• **Task item**: Transcribe, word for word and without additions, each line below from the one containing "query <$> adversarial" through the one containing "as (t1' & dts' & Hgen' & _ & Hdone & _).", both ends included.

• **Task inputs**:
☆ ☆ ☆ ☆
(** The mocked run: 2 tuples, 3 queries for each, 4 ambiguous and 2
    adversarial queries make 12 records. *)
Lemma main_persists_permutation_witness :
  ∃ regular ambiguous adversarial all_queries,
    (main Mock.env).2 =
      Returned (ExitDone regular ambiguous adversarial all_queries) ∧
    length regular = 6 ∧ length ambiguous = 4 ∧ length adversarial = 2 ∧
    length all_queries = 12 ∧
    all_queries ≡ₚ regular ++ ambiguous ++ adversarial.
Proof.
  eexists _, _, _, _. split; [vm_compute; reflexivity|].
  split_and!; [reflexivity..|].
  refine (proj1 (main_persists_permutation Mock.env _ _ _ _ _)).
  vm_compute; reflexivity.
Defined.

(** A run without tuples stops; a run whose ambiguous generator never
    answers goes on and saves the six regular and the two adversarial
    records. *)
Lemma main_sole_fatal_condition_witness :
  ((main Mock.env_no_tuples).2 = Returned ExitNoTuples ∧
   fs_events (main Mock.env_no_tuples).1 = [] ∧
   provider_calls (main Mock.env_no_tuples).1 = 3) ∧
  ∃ t1 t2 t3 t4 regular adversarial all_queries,
    main Mock.env_no_ambiguous =
      (done_trace Mock.env_no_ambiguous t1 t2 t3 t4 2
         regular [] adversarial all_queries,
       Returned (ExitDone regular [] adversarial all_queries)) ∧
    id <$> regular =
      ["SYN001"; "SYN002"; "SYN003"; "SYN004"; "SYN005"; "SYN006"] ∧
    query <$> regular = ["b1"; "b2"; "b3"; "a1"; "a2"; "a3"] ∧
    id <$> adversarial = ["ADV001"; "ADV002"] ∧
    query <$> adversarial = ["x1"; "x2"] ∧
    all_queries ≡ₚ regular ++ adversarial ∧
    fs_events (main Mock.env_no_ambiguous).1 =
      [EMkdir script_dir;
       EToCsv (output_path Mock.env_no_ambiguous) (to_row <$> all_queries)].
Proof.
  destruct (main_sole_fatal_condition Mock.env_no_tuples eq_refl)
    as (t1 & dts & Hgen & Hempty & _ & _).
  destruct (main_sole_fatal_condition Mock.env_no_ambiguous eq_refl)
    as (t1' & dts' & Hgen' & _ & Hdone & _).
  vm_compute in Hgen. injection Hgen as <- <-.
  split.
  - destruct (Hempty eq_refl) as (Hrun & Hfs & Hcalls).
    split_and!; [by rewrite Hrun|done|by rewrite Hcalls].
  - assert (dts' = tuple_of <$> ["vegan"; "keto"]) as ->.
    { vm_compute in Hgen'. by injection Hgen' as _ <-. }
    destruct Hdone
      as (t2 & t3 & t4 & regular & raw_amb & raw_adv
          & Hreg & Hamb & Hadv & Hrun & _ & _ & _ & Hnone & _ & Hfile);
      [done|].
    assert (raw_amb = []) as ->.
    { vm_compute in Hamb. by injection Hamb as _ <-. }
    assert (raw_adv = ["x1"; "x2"]) as ->.
    { vm_compute in Hadv. by injection Hadv as _ <-. }
    assert (regular =
            regular_records 1
              ((λ q, (tuple_of "keto", q)) <$> ["b1"; "b2"; "b3"]) ++
            regular_records 4
              ((λ q, (tuple_of "vegan", q)) <$> ["a1"; "a2"; "a3"]))
      as ->.
    { vm_compute in Hreg. by injection Hreg as _ <-. }
    destruct (Hnone eq_refl) as [_ Hperm].
    eexists t1', t2, t3, t4, _, _, _.
    split_and!; [exact Hrun|reflexivity..|exact Hperm|].
    apply Hfile. discriminate.
Defined.

Lemma main_record_invariant_witness :
  ∃ regular ambiguous adversarial all_queries,
    (main Mock.env).2 =
      Returned (ExitDone regular ambiguous adversarial all_queries) ∧
    id <$> regular =
      ["SYN001"; "SYN002"; "SYN003"; "SYN004"; "SYN005"; "SYN006"] ∧
    id <$> ambiguous = ["AMB001"; "AMB002"; "AMB003"; "AMB004"] ∧
    id <$> adversarial = ["ADV001"; "ADV002"] ∧
    Forall record_invariant all_queries ∧
    NoDup (id <$> all_queries).
Proof.
  eexists _, _, _, _. split; [vm_compute; reflexivity|].
  split_and!; [reflexivity..| |].
  - refine (proj1 (proj2 (main_record_invariant Mock.env _ _ _ _ _))).
    vm_compute; reflexivity.
  - refine (proj1 (proj2 (proj2 (main_record_invariant Mock.env _ _ _ _ _)))).
    vm_compute; reflexivity.
Defined.

(** *** The further properties, on mocked runs *)

Lemma call_llm_never_returns_none_witness :
  let messages := [Message "user" "two queries, please"] in
  provider_calls (call_llm always_fails messages parse_QueriesList).1 = 3 ∧
  answers (fails_then 1 "q1;q2") parse_QueriesList
    {| queries := ["q1"; "q2"] |}.
Proof.
  intros messages.
  destruct (call_llm_never_returns_none always_fails messages
              parse_QueriesList) as (_ & _ & _ & Hraise & _).
  destruct (call_llm_never_returns_none (fails_then 1 "q1;q2") messages
              parse_QueriesList) as (_ & _ & _ & _ & Hreturn).
  split.
  - by destruct (Hraise (Exception "timeout 2") eq_refl) as (Hcalls & _).
  - apply Hreturn. reflexivity.
Defined.

Lemma generate_queries_for_tuple_outcome_witness :
  (∃ e, attempt_result always_fails parse_QueriesList 2 = inl e ∧
        generate_queries_for_tuple always_fails (tuple_of "vegan") =
          (retry_trace
             [Message "user" (queries_prompt (tuple_of "vegan"))] 2 ++
             [EPrint ("Error generating queries for tuple: " +:+ str_exn e)],
           Returned []) ∧
        provider_calls
          (generate_queries_for_tuple always_fails (tuple_of "vegan")).1 = 3)
  ∧
  (∃ k, k < 3 ∧
        generate_queries_for_tuple (fails_then 1 "q1;q2")
          (tuple_of "vegan") =
        (retry_trace [Message "user" (queries_prompt (tuple_of "vegan"))] k,
         Returned ["q1"; "q2"])).
Proof.
  destruct (generate_queries_for_tuple_outcome always_fails
              (tuple_of "vegan")) as (_ & _ & Hno).
  destruct (generate_queries_for_tuple_outcome (fails_then 1 "q1;q2")
              (tuple_of "vegan")) as (_ & Hyes & _).
  split.
  - apply Hno. intros j Hj. eexists; reflexivity.
  - apply (Hyes {| queries := ["q1"; "q2"] |}).
    exists 1. split_and!; [lia| |reflexivity].
    intros j Hj. assert (j = 0) as -> by lia. eexists; reflexivity.
Defined.

Lemma category_generators_outcome_witness :
  (generate_ambiguous_queries (fails_then 0 "m1;m2;m3;m4") 2).2 =
    Returned ["m1"; "m2"; "m3"; "m4"] ∧
  (generate_adversarial_queries (fails_then 0 "m1;m2;m3;m4") 2).2 =
    Returned ["m1"; "m2"; "m3"; "m4"] ∧
  ∃ e, generate_ambiguous_queries always_fails 15 =
         (retry_trace [Message "user" (ambiguous_prompt 15)] 2 ++
            [EPrint ("Error generating ambiguous queries: " +:+ str_exn e)],
          Returned []).
Proof.
  destruct (category_generators_outcome (fails_then 0 "m1;m2;m3;m4") 2)
    as (_ & _ & Hyes & _).
  destruct (category_generators_outcome always_fails 15)
    as (_ & _ & _ & Hno).
  destruct (Hyes {| queries := ["m1"; "m2"; "m3"; "m4"] |})
    as (Hamb & Hadv & _).
  { exists 0. split_and!; [lia| |reflexivity]. intros j Hj. lia. }
  destruct Hno as (e & _ & Hrun & _).
  { intros j Hj. eexists; reflexivity. }
  split_and!; [exact Hamb|exact Hadv|]. by exists e.
Defined.

Lemma generate_dimension_tuples_failure_witness :
  ∃ e, generate_dimension_tuples always_fails =
         (retry_trace [Message "user" tuples_prompt] 2 ++
            [EPrint ("Error generating dimension tuples: " +:+ str_exn e)],
          Returned []) ∧
       provider_calls (generate_dimension_tuples always_fails).1 = 3.
Proof.
  destruct (generate_dimension_tuples_failure always_fails)
    as (_ & Hno & _).
  destruct Hno as (e & _ & Hrun & Hcalls).
  { intros j Hj. eexists; reflexivity. }
  by exists e.
Defined.

Lemma dedup_tuples_idempotent_witness :
  dedup_tuples (tuple_of <$> ["vegan"; "keto"]) =
  tuple_of <$> ["vegan"; "keto"].
Proof.
  destruct (dedup_tuples_idempotent (tuple_of <$> ["vegan"; "keto"]))
    as (_ & Hfix & _).
  apply Hfix. apply NoDup_cons. split; [|apply NoDup_singleton].
  intros Hin. apply list_elem_of_singleton in Hin. discriminate Hin.
Defined.

Lemma fan_out_order_independent_witness :
  let task := λ i t,
    generate_queries_for_tuple (queries_completion Mock.env i) t in
  let dimension_tuples := tuple_of <$> ["vegan"; "keto"] in
  ∃ records1 records2,
    (generate_queries_parallel_with task dimension_tuples [1; 0]).2 =
      Returned records1 ∧
    (generate_queries_parallel_with task dimension_tuples [0; 1]).2 =
      Returned records2 ∧
    length records1 = length records2 ∧
    id <$> records1 = id <$> records2 ∧
    (λ q, (query q, dimension_tuple q, query_type q)) <$> records1 ≡ₚ
    (λ q, (query q, dimension_tuple q, query_type q)) <$> records2.
Proof.
  intros task dimension_tuples.
  apply (fan_out_order_independent task dimension_tuples [1; 0] [0; 1]).
  apply perm_swap.
Defined.

Lemma generate_queries_parallel_calls_witness :
  let run :=
    generate_queries_parallel (queries_completion Mock.env)
      (tuple_of <$> ["vegan"; "keto"]) [1; 0] in
  2 ≤ provider_calls run.1 ∧ provider_calls run.1 ≤ 6 ∧
  fs_events run.1 = [].
Proof.
  exact (generate_queries_parallel_calls (queries_completion Mock.env)
           (tuple_of <$> ["vegan"; "keto"]) [1; 0] (perm_swap 0 1 [])).
Defined.

(** Two calls one second apart, for the directory [out]. *)
Lemma get_output_csv_path_distinct_witness :
  ∃ path1 path2,
    get_output_csv_path (now Mock.env) "queries" (Some (AsStr "out")) "csv" =
      ([EMkdir (parent path1)], Returned path1) ∧
    get_output_csv_path
      {| year := 2025; month := 1; day := 1;
         hour := 12; minute := 0; second := 1 |}
      "queries" (Some (AsStr "out")) "csv" =
      ([EMkdir (parent path2)], Returned path2) ∧
    str_path (parent path1) = "out" ∧
    str_path path1 = "out/queries_20250101_120000.csv" ∧
    str_path path2 = "out/queries_20250101_120001.csv" ∧
    str_path path1 ≠ str_path path2.
Proof.
  destruct (get_output_csv_path_distinct (now Mock.env)
              {| year := 2025; month := 1; day := 1;
                 hour := 12; minute := 0; second := 1 |}
              "queries" (Some (AsStr "out")) "csv" eq_refl eq_refl)
    as (path1 & path2 & Hrun1 & Hrun2 & Hparent & _ & Hname1 & Hname2
        & _ & Hne).
  { vm_compute. discriminate. }
  exists path1, path2. split_and!; [exact Hrun1|exact Hrun2|..|exact Hne].
  - by rewrite Hparent.
  - vm_compute in Hrun1. by injection Hrun1 as _ <-.
  - vm_compute in Hrun2. by injection Hrun2 as _ <-.
Defined.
☆ ☆ ☆ ☆
• **Task solution**:
    query <$> adversarial = ["x1"; "x2"] ∧
    all_queries ≡ₚ regular ++ adversarial ∧
    fs_events (main Mock.env_no_ambiguous).1 =
      [EMkdir script_dir;
       EToCsv (output_path Mock.env_no_ambiguous) (to_row <$> all_queries)].
Proof.
  destruct (main_sole_fatal_condition Mock.env_no_tuples eq_refl)
    as (t1 & dts & Hgen & Hempty & _ & _).
  destruct (main_sole_fatal_condition Mock.env_no_ambiguous eq_refl)
    as (t1' & dts' & Hgen' & _ & Hdone & _).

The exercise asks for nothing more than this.